# What needs to be done
Find every line below that contains the word "result" and copy it out.

# Task input
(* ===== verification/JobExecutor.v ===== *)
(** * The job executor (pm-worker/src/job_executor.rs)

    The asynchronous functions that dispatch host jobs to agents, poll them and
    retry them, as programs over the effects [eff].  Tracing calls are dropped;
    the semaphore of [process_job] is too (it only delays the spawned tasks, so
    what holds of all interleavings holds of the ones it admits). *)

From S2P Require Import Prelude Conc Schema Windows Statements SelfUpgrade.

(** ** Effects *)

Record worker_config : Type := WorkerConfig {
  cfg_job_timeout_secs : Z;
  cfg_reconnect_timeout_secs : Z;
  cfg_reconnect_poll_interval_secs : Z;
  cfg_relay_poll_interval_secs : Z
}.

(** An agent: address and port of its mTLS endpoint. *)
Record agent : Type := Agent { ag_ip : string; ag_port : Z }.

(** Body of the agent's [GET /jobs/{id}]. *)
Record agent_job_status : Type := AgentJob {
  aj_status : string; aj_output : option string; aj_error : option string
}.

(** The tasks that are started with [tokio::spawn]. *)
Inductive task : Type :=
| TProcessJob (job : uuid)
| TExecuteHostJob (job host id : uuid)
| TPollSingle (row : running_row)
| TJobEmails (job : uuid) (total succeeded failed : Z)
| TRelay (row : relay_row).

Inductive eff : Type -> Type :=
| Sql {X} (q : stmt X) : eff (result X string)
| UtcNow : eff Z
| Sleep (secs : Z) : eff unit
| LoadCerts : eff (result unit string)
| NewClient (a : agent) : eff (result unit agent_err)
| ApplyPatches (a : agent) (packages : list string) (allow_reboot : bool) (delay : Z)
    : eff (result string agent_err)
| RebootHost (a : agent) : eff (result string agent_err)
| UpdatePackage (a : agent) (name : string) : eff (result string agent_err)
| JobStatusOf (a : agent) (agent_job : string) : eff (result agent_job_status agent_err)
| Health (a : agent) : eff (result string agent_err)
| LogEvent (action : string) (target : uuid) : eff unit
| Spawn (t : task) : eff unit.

# Exercise solution
| Sql {X} (q : stmt X) : eff (result X string)
| LoadCerts : eff (result unit string)
| NewClient (a : agent) : eff (result unit agent_err)
    : eff (result string agent_err)
| RebootHost (a : agent) : eff (result string agent_err)
| UpdatePackage (a : agent) (name : string) : eff (result string agent_err)
| JobStatusOf (a : agent) (agent_job : string) : eff (result agent_job_status agent_err)
| Health (a : agent) : eff (result string agent_err)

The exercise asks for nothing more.